8.25.6 mentions two situations that can result in getting the same name twice: implementing multiple interface classes, and an interface class extending multiple interface classes.
Section 8.25.6.1 seems to be talking mostly about non-interface classes implementing multiple interface classes. If it doesn't apply to an interface class extending multiple interface classes, then this part has been left out and needs to be specified. If it does apply to interface classes, then it is still incomplete, because it doesn't specify that a mismatch in argument name or direction is an error for those.

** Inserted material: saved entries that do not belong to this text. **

(* ===== verification/WalLog.v ===== *)
(** * The write-ahead log on disk

    Models [src/rust-core/verisim-wal/src/segment.rs], [writer.rs] and [reader.rs]:
    the segment files of a log directory, the writer that appends to them and the
    reader that replays them.  The directory is a map from file names to files; a
    path is the name of the file in it, and a [File] handle the name it was opened
    by.  A file records how many of its bytes [fsync] has made durable.  File-system
    errors are not modelled: every call on a directory that exists succeeds. *)

From S2P Require Import Prelude WalEntry.
From coqutil Require Import Byte LittleEndianList.
From Stdlib Require String.
Local Open Scope Z_scope.

(** ** Decimal numbers *)

Definition digit_byte (d : Z) : byte := byte.of_Z (48 + d).

Definition digit_value (b : byte) : option Z :=
  if in_range 48 57 b then Some (byte.unsigned b - 48) else None.

(** The decimal digits of a number below [10 ^ fuel]. *)
Fixpoint dec_digits (fuel : nat) (z : Z) : list byte :=
  match fuel with
  | O => []
  | S fuel =>
    if z <? 10 then [digit_byte z] else dec_digits fuel (z / 10) ++ [digit_byte (z mod 10)]
  end.

(** A [u64] has at most twenty digits. *)
Definition u64_digits (z : Z) : list byte := dec_digits 20 z.

(** [{:0w$}] pads with zeros on the left. *)
Definition zero_pad (w : nat) (bs : list byte) : list byte :=
  replicate (w - length bs) (digit_byte 0) ++ bs.

(** [checked_mul] and [checked_add] of a digit at a time. *)
Fixpoint parse_digits (acc : Z) (bs : list byte) : option Z :=
  match bs with
  | [] => Some acc
  | b :: bs =>
    d ← digit_value b;
    let acc := acc * 10 + d in
    if acc <? 2 ^ 64 then parse_digits acc bs else None
  end.

(** [str::parse::<u64>]: digits, after an optional [+]. *)
Definition parse_u64 (bs : list byte) : option Z :=
  match bs with
  | [] => None
  | b :: r =>
    if byte.unsigned b =? 43 then if decide (r = []) then None else parse_digits 0 r
    else parse_digits 0 bs
  end.

Definition strip_prefix (p bs : list byte) : option (list byte) :=
  if decide (take (length p) bs = p) then Some (drop (length p) bs) else None.

Definition strip_suffix (s bs : list byte) : option (list byte) :=
  let n := (length bs - length s)%nat in
  if decide ((length s ≤ length bs)%nat ∧ drop n bs = s) then Some (take n bs) else None.

(** ** Segments *)

Definition DEFAULT_MAX_SEGMENT_SIZE : Z := 64 * 1024 * 1024.
Definition SEGMENT_EXTENSION : list byte := as_bytes "log".
Definition SEGMENT_PREFIX : list byte := as_bytes "wal-".
Definition segment_suffix : list byte := as_bytes "." ++ SEGMENT_EXTENSION.

Record SegmentInfo := { path : string; start_sequence : Z; file_size : Z }.

Definition is_full (s : SegmentInfo) (max_size : Z) : bool := max_size <=? file_size s.

Definition segment_filename (start_sequence : Z) : string :=
  String.string_of_list_byte
    (SEGMENT_PREFIX ++ zero_pad 16 (u64_digits start_sequence) ++ segment_suffix).

(** A name that is not UTF-8 has no lossy form that parses. *)
Definition parse_segment_filename (name : string) : option Z :=
  stripped ← strip_prefix SEGMENT_PREFIX (as_bytes name);
  num_str ← strip_suffix segment_suffix stripped;
  parse_u64 num_str.

(** ** The directory *)

(** A file, and the length of the prefix that [fsync] has written to the medium. *)
Record file := { f_data : list byte; f_synced : nat }.

Abbreviation directory := (gmap string file).

(** [None] when the directory does not exist. *)
Definition disk := option directory.

Definition empty_file : file := {| f_data := []; f_synced := 0 |}.
Definition f_append (bs : list byte) (f : file) : file :=
  {| f_data := f_data f ++ bs; f_synced := f_synced f |}.
Definition f_sync (f : file) : file := {| f_data := f_data f; f_synced := length (f_data f) |}.

(** [fs::read] of a file of the directory. *)
Definition fs_read (d : directory) (path : string) : list byte :=
  default [] (f_data <$> d !! path).

Section log.
Context {HI : HashIter string}.

Definition segment_of (d : directory) (name : string) : option SegmentInfo :=
  start ← parse_segment_filename name;
  Some {| path := name; start_sequence := start; file_size := zlength (fs_read d name) |}.

Definition dir_segments (d : directory) : list SegmentInfo :=
  sort_by_key start_sequence (omap (segment_of d) (hash_iter (dom d))).

(** [read_dir] gives the names in the file system's order. *)
Definition list_segments (wal_dir : string) (k : disk) : result WalError (list SegmentInfo) :=
  d ← ok_or (DirectoryNotFound wal_dir) k;
  Ok (dir_segments d).

(** The segments [prune_segments_before] removes. *)
Definition prunable (segments : list SegmentInfo) (checkpoint_sequence : Z)
    (segment : SegmentInfo) : bool :=
  (start_sequence segment <? checkpoint_sequence)
  && existsb (λ s, checkpoint_sequence <=? start_sequence s) segments.

Definition remove_segments (removed : list SegmentInfo) (d : directory) : directory :=
  foldl (λ d s, delete (path s) d) d removed.

Definition prune_segments_before (wal_dir : string) (checkpoint_sequence : Z) (k : disk)
    : result WalError (nat * disk) :=
  d ← ok_or (DirectoryNotFound wal_dir) k;
  segments ← list_segments wal_dir k;
  let removed := filter (λ s, prunable segments checkpoint_sequence s = true) segments in
  Ok (length removed, Some (remove_segments removed d)).

(** ** Writer *)

Inductive SyncMode := Fsync | Periodic (interval : Z) | Async.

(** The handle [current_file] is the file [path current_segment]; [wal_dir] is the
    directory the operations run on. *)
Record WalWriter := {
  current_segment : SegmentInfo;
  next_sequence : Z;
  max_segment_size : Z;
  sync_mode : SyncMode;
  last_sync : Z;
}.

(** [Instant::elapsed] is zero when the clock seems to run backwards. *)
Definition elapsed (now since : Z) : Z := Z.max 0 (now - since).

Definition set_last_sync (t : Z) (w : WalWriter) : WalWriter :=
  {| current_segment := current_segment w; next_sequence := next_sequence w;
     max_segment_size := max_segment_size w; sync_mode := sync_mode w; last_sync := t |}.

Definition set_next_sequence (n : Z) (w : WalWriter) : WalWriter :=
  {| current_segment := current_segment w; next_sequence := n;
     max_segment_size := max_segment_size w; sync_mode := sync_mode w;
     last_sync := last_sync w |}.

Definition set_current_segment (s : SegmentInfo) (w : WalWriter) : WalWriter :=
  {| current_segment := s; next_sequence := next_sequence w;
     max_segment_size := max_segment_size w; sync_mode := sync_mode w;
     last_sync := last_sync w |}.

(** [clock k] is the [k]-th reading of the monotonic clock an operation makes. *)
Definition clock := nat → Z.

(** [self.current_file.sync_all()] *)
Definition sync_all (w : WalWriter) (d : directory) : directory :=
  alter f_sync (path (current_segment w)) d.

Definition wal_sync (now : Z) (w : WalWriter) (d : directory) : WalWriter * directory :=
  (set_last_sync now w, sync_all w d).

Definition maybe_sync (t0 t1 : Z) (w : WalWriter) (d : directory) : WalWriter * directory :=
  match sync_mode w with
  | Fsync => (set_last_sync t1 w, sync_all w d)
  | Periodic interval =>
    if interval <=? elapsed t0 (last_sync w) then (set_last_sync t1 w, sync_all w d) else (w, d)
  | Async => (w, d)
  end.

Definition rotate (now : Z) (w : WalWriter) (d : directory) : WalWriter * directory :=
  let '(w, d) := wal_sync now w d in
  let new_start := next_sequence w in
  let new_path := segment_filename new_start in
  let d := <[new_path := empty_file]> d in
  (set_current_segment {| path := new_path; start_sequence := new_start; file_size := 0 |} w, d).

Section entries.
Context {CH : Chrono} {CRC : Crc32fast}.

Definition with_sequence (n : Z) (e : WalEntry) : WalEntry :=
  {| we_sequence := n; we_timestamp := we_timestamp e; we_operation := we_operation e;
     we_modality := we_modality e; we_entity_id := we_entity_id e; we_payload := we_payload e |}.

(** [self.current_file.write_all(bytes)]; the file grows at its end. *)
Definition write_all (bytes : list byte) (w : WalWriter) (d : directory) : WalWriter * directory :=
  let s := current_segment w in
  (set_current_segment {| path := path s; start_sequence := start_sequence s;
                          file_size := u64_add (file_size s) (zlength bytes) |} w,
   alter (f_append bytes) (path s) d).

Definition append (c : clock) (entry : WalEntry) (w : WalWriter) (d : directory)
    : Z * WalWriter * directory :=
  let sequence := next_sequence w in
  let entry := with_sequence sequence entry in
  let w := set_next_sequence (u64_add (next_sequence w) 1) w in
  let bytes := serialize entry in
  let '(w, d) :=
    if max_segment_size w <? u64_add (file_size (current_segment w)) (zlength bytes)
    then rotate (c 0%nat) w d else (w, d) in
  let '(w, d) := write_all bytes w d in
  let '(w, d) := maybe_sync (c 1%nat) (c 2%nat) w d in
  (sequence, w, d).

Definition checkpoint_entry (now : DateTime) : WalEntry :=
  {| we_sequence := 0; we_timestamp := now; we_operation := WCheckpoint; we_modality := MAll;
     we_entity_id := ""; we_payload := [] |}.

Definition checkpoint (now : DateTime) (c : clock) (w : WalWriter) (d : directory)
    : Z * WalWriter * directory :=
  let '(sequence, w, d) := append c (checkpoint_entry now) w d in
  let '(w, d) := wal_sync (c 3%nat) w d in
  (sequence, w, d).

(** The loop of [scan_last_sequence]; it advances by at least four bytes, so
    [length data] iterations are enough. *)
Fixpoint scan_loop (fuel : nat) (data : list byte) (offset last_sequence : Z) : Z :=
  match fuel with
  | O => last_sequence
  | S fuel =>
    if offset + 4 <=? zlength data then
      let entry_length := le_combine (zslice offset 4 data) in
      if zlength data <? offset + 4 + entry_length then last_sequence else
      let inner_start := offset + 4 + 4 in
      let last_sequence :=
        if inner_start + 8 <=? zlength data then
          let seq := le_combine (zslice inner_start 8 data) in
          if last_sequence <=? seq then seq else last_sequence
        else last_sequence in
      scan_loop fuel data (offset + (4 + entry_length)) last_sequence
    else last_sequence
  end.

Definition scan_last_sequence (d : directory) (segment : SegmentInfo) : Z :=
  if file_size segment =? 0 then u64_add (start_sequence segment) 1 else
  let data := fs_read d (path segment) in
  u64_add (scan_loop (length data) data 0 (start_sequence segment)) 1.

Definition open_with_max_size (mode : SyncMode) (max_size : Z) (now : Z) (k : disk)
    : WalWriter * directory :=
  let d := default ∅ k in
  let segments := dir_segments d in
  let '(current, d, next) :=
    match last segments with
    | None =>
      let start_seq := 0 in
      let p := segment_filename start_seq in
      ({| path := p; start_sequence := start_seq; file_size := 0 |}, <[p := empty_file]> d, 1)
    | Some s => (s, d, scan_last_sequence d s)
    end in
  ({| current_segment := current; next_sequence := next; max_segment_size := max_size;
      sync_mode := mode; last_sync := now |}, d).

Definition wal_open (mode : SyncMode) (now : Z) (k : disk) : WalWriter * directory :=
  open_with_max_size mode DEFAULT_MAX_SEGMENT_SIZE now k.

(** ** Reader *)

(** [now] is what [Utc::now()] gives for an entry whose timestamp is out of range. *)
Fixpoint read_loop (now : DateTime) (fuel : nat) (data : list byte) (offset : Z)
    (entries : list WalEntry) : list WalEntry :=
  match fuel with
  | O => entries
  | S fuel =>
    if offset + 4 <=? zlength data then
      let entry_length := le_combine (zslice offset 4 data) in
      if entry_length =? 0 then entries else
      if MAX_ENTRY_SIZE <? entry_length then entries else
      let entry_end := offset + 4 + entry_length in
      if zlength data <? entry_end then entries else
      let entry_data := zslice (offset + 4) entry_length data in
      match deserialize now entry_data entry_length with
      | Ok entry => read_loop now fuel data entry_end (entries ++ [entry])
      | Err (CrcMismatch _ _ _) => read_loop now fuel data entry_end entries
      | Err _ => read_loop now fuel data entry_end entries
      end
    else entries
  end.

(** An iteration consumes at least five bytes: [length data] of them are enough. *)
Definition read_entries (now : DateTime) (data : list byte) : list WalEntry :=
  read_loop now (length data) data 0 [].

Definition read_segment_entries (now : DateTime) (d : directory) (path : string)
    : list WalEntry :=
  read_entries now (fs_read d path).

Definition wal_reader_open (wal_dir : string) (k : disk) : result WalError () :=
  match k with Some _ => Ok () | None => Err (DirectoryNotFound wal_dir) end.

Record WalEntryIterator := { entries : list WalEntry; position : nat }.

Definition replay_from (wal_dir : string) (now : DateTime) (from_sequence : Z) (k : disk)
    : result WalError WalEntryIterator :=
  d ← ok_or (DirectoryNotFound wal_dir) k;
  segments ← list_segments wal_dir k;
  let all_entries :=
    filter (λ e, from_sequence ≤ we_sequence e)
      (segments ≫= λ s, read_segment_entries now d (path s)) in
  Ok {| entries := sort_by_key we_sequence all_entries; position := 0 |}.

Definition replay_all (wal_dir : string) (now : DateTime) (k : disk)
    : result WalError WalEntryIterator :=
  replay_from wal_dir now 0 k.

Definition next (it : WalEntryIterator) : option WalEntry * WalEntryIterator :=
  match entries it !! position it with
  | Some e => (Some e, {| entries := entries it; position := S (position it) |})
  | None => (None, it)
  end.

Definition size_hint (it : WalEntryIterator) : nat * option nat :=
  let remaining := (length (entries it) - position it)%nat in (remaining, Some remaining).

(** The last checkpoint of one segment: [entries.iter().rev()]. *)
Definition segment_checkpoint (es : list WalEntry) : option Z :=
  we_sequence <$> head (filter (λ e, we_operation e = WCheckpoint) (reverse es)).

(** The first segment, from the end, that holds a checkpoint decides. *)
Fixpoint last_checkpoint_in (now : DateTime) (d : directory) (segments : list SegmentInfo)
    : option Z :=
  match segments with
  | [] => None
  | s :: segments =>
    match segment_checkpoint (read_segment_entries now d (path s)) with
    | Some n => Some n
    | None => last_checkpoint_in now d segments
    end
  end.

Definition find_last_checkpoint (wal_dir : string) (now : DateTime) (k : disk)
    : result WalError (option Z) :=
  d ← ok_or (DirectoryNotFound wal_dir) k;
  segments ← list_segments wal_dir k;
  Ok (last_checkpoint_in now d (reverse segments)).

Definition entry_count (wal_dir : string) (now : DateTime) (k : disk) : result WalError nat :=
  d ← ok_or (DirectoryNotFound wal_dir) k;
  segments ← list_segments wal_dir k;
  Ok (foldl (λ count s, count + length (read_segment_entries now d (path s)))%nat 0%nat segments).

End entries.
End log.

I will also point out that if it applies to interface classes, then your example for #2 is already an error according to the proposal. Interface class C inherits func from interface classes A and B, and the return types are incompatible. You are suggesting that it waits until there is an implementation, and then checks the return type against the prototypes in both interface classes, and allows them if they are covariant. But the proposal doesn't say this. It says the identifiers are merged into the same name space at interface class C, and that this conflict must be resolved there.
If you are expecting covariance to be allowed, then there is an additional problem. If we eliminate the intermediate interface class C, and have the non-interface class declare that it implements A and B directly, I don't think the current specification allows covariance. In other words, if we have
interface class A;
pure virtual function A func();
endclass
interface class B;
pure virtual function B func();
endclass
class D implements A, B;
virtual function D func();
return this;
endfunction
endclass
which is similar to saying that class D implements C, I don't think the wording in the current proposal allows this.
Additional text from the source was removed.